* **Dataset entries**
(** * Activity-tracker backend: sync reconciliation, retention and analytics

    A shallow embedding of the request handlers of
    [src/routes/sync.js], [src/routes/screenshots.js] and
    [src/routes/analytics.js], together with the tables of
    [src/models/database.js], and the properties the specification states
    about them.

    Modelling conventions.
    - A request body is a JSON value ([jsval]).  Numbers are integers,
      computed exactly; strings are sequences of ASCII characters.
    - A table is the list of its rows in insertion order.  The [SERIAL]
      surrogate keys are not represented: no statement of the handlers reads
      them.
    - Every statement is auto-committed (the handlers never open a
      transaction), so a handler that throws half-way leaves the rows
      written so far: a handler is a function from the database to an
      outcome and the database it leaves behind.
    - [NOW()] is the time of the request, passed as [now].
    - What the JavaScript runtime and the PostgreSQL driver do with a value
      is gathered in the class [Platform].

    The file has two parts: the model (the handlers, the notions their
    properties are stated with, a reference platform and example data), then
    the properties. *)

From Stdlib Require Import ZArith List String Ascii Bool Lia DecimalString.
From Stdlib Require Import Permutation Sorted.
Import ListNotations.

Open Scope string_scope.
Open Scope list_scope.
Open Scope Z_scope.
Lemma initial_slashes_join_name (p c : string) :
  isabs p = true -> disk.is_name c = true ->
  initial_slashes (join p [c]) = initial_slashes p.
Proof.
  intros Hp Hc. destruct (is_name_shape _ Hc) as (Hne & Hns & Hrel).
  pose proof (isabs_nonempty _ Hp) as Hpne.
  rewrite (join_relative _ _ Hrel).
  destruct (String.eqb_spec p ""); [contradiction|]. simpl orb.
  destruct (all_char p sepc) eqn:Hall.
  - assert (Hend : endswith p sep = true)
      by now apply (endswith_all p sepc).
    rewrite Hend.
    destruct c as [|a c]; [contradiction|].
    assert (Ha : startswith (String a c) sep = false) by exact Hrel.
    rewrite (all_char_inv _ _ Hall).
    destruct (String.length p) as [|[|[|k]]] eqn:Ek.
    + destruct p; [contradiction | discriminate].
    + now rewrite (initial_slashes_one _ Ha : initial_slashes
                     (mul (one sepc) 1 ++ String a c) = 1).
    + now rewrite (initial_slashes_two _ Ha : initial_slashes
                     (mul (one sepc) 2 ++ String a c) = 2).
    + change (mul (one sepc) (S (S (S k))))
        with (String sepc (String sepc (String sepc (mul (one sepc) k)))).
      change (String sepc (String sepc (String sepc (mul (one sepc) k))) ++ String a c)
        with (String sepc (String sepc (String sepc (mul (one sepc) k ++ String a c)))).
      now rewrite !initial_slashes_three.
  - destruct (endswith p sep); now apply initial_slashes_app.
Qed.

* **WHAT THE EXERCISE ASKS**
Take the records above and return them exactly as written.

* **RESULT FOR THIS EXERCISE**
(** * Activity-tracker backend: sync reconciliation, retention and analytics

    A shallow embedding of the request handlers of
    [src/routes/sync.js], [src/routes/screenshots.js] and
    [src/routes/analytics.js], together with the tables of
    [src/models/database.js], and the properties the specification states
    about them.

    Modelling conventions.
    - A request body is a JSON value ([jsval]).  Numbers are integers,
      computed exactly; strings are sequences of ASCII characters.
    - A table is the list of its rows in insertion order.  The [SERIAL]
      surrogate keys are not represented: no statement of the handlers reads
      them.
    - Every statement is auto-committed (the handlers never open a
      transaction), so a handler that throws half-way leaves the rows
      written so far: a handler is a function from the database to an
      outcome and the database it leaves behind.
    - [NOW()] is the time of the request, passed as [now].
    - What the JavaScript runtime and the PostgreSQL driver do with a value
      is gathered in the class [Platform].

    The file has two parts: the model (the handlers, the notions their
    properties are stated with, a reference platform and example data), then
    the properties. *)

From Stdlib Require Import ZArith List String Ascii Bool Lia DecimalString.
From Stdlib Require Import Permutation Sorted.
Import ListNotations.

Open Scope string_scope.
Open Scope list_scope.
Open Scope Z_scope.
Lemma initial_slashes_join_name (p c : string) :
  isabs p = true -> disk.is_name c = true ->
  initial_slashes (join p [c]) = initial_slashes p.
Proof.
  intros Hp Hc. destruct (is_name_shape _ Hc) as (Hne & Hns & Hrel).
  pose proof (isabs_nonempty _ Hp) as Hpne.
  rewrite (join_relative _ _ Hrel).
  destruct (String.eqb_spec p ""); [contradiction|]. simpl orb.
  destruct (all_char p sepc) eqn:Hall.
  - assert (Hend : endswith p sep = true)
      by now apply (endswith_all p sepc).
    rewrite Hend.
    destruct c as [|a c]; [contradiction|].
    assert (Ha : startswith (String a c) sep = false) by exact Hrel.
    rewrite (all_char_inv _ _ Hall).
    destruct (String.length p) as [|[|[|k]]] eqn:Ek.
    + destruct p; [contradiction | discriminate].
    + now rewrite (initial_slashes_one _ Ha : initial_slashes
                     (mul (one sepc) 1 ++ String a c) = 1).
    + now rewrite (initial_slashes_two _ Ha : initial_slashes
                     (mul (one sepc) 2 ++ String a c) = 2).
    + change (mul (one sepc) (S (S (S k))))
        with (String sepc (String sepc (String sepc (mul (one sepc) k)))).
      change (String sepc (String sepc (String sepc (mul (one sepc) k))) ++ String a c)
        with (String sepc (String sepc (String sepc (mul (one sepc) k ++ String a c)))).
      now rewrite !initial_slashes_three.
  - destruct (endswith p sep); now apply initial_slashes_app.
Qed.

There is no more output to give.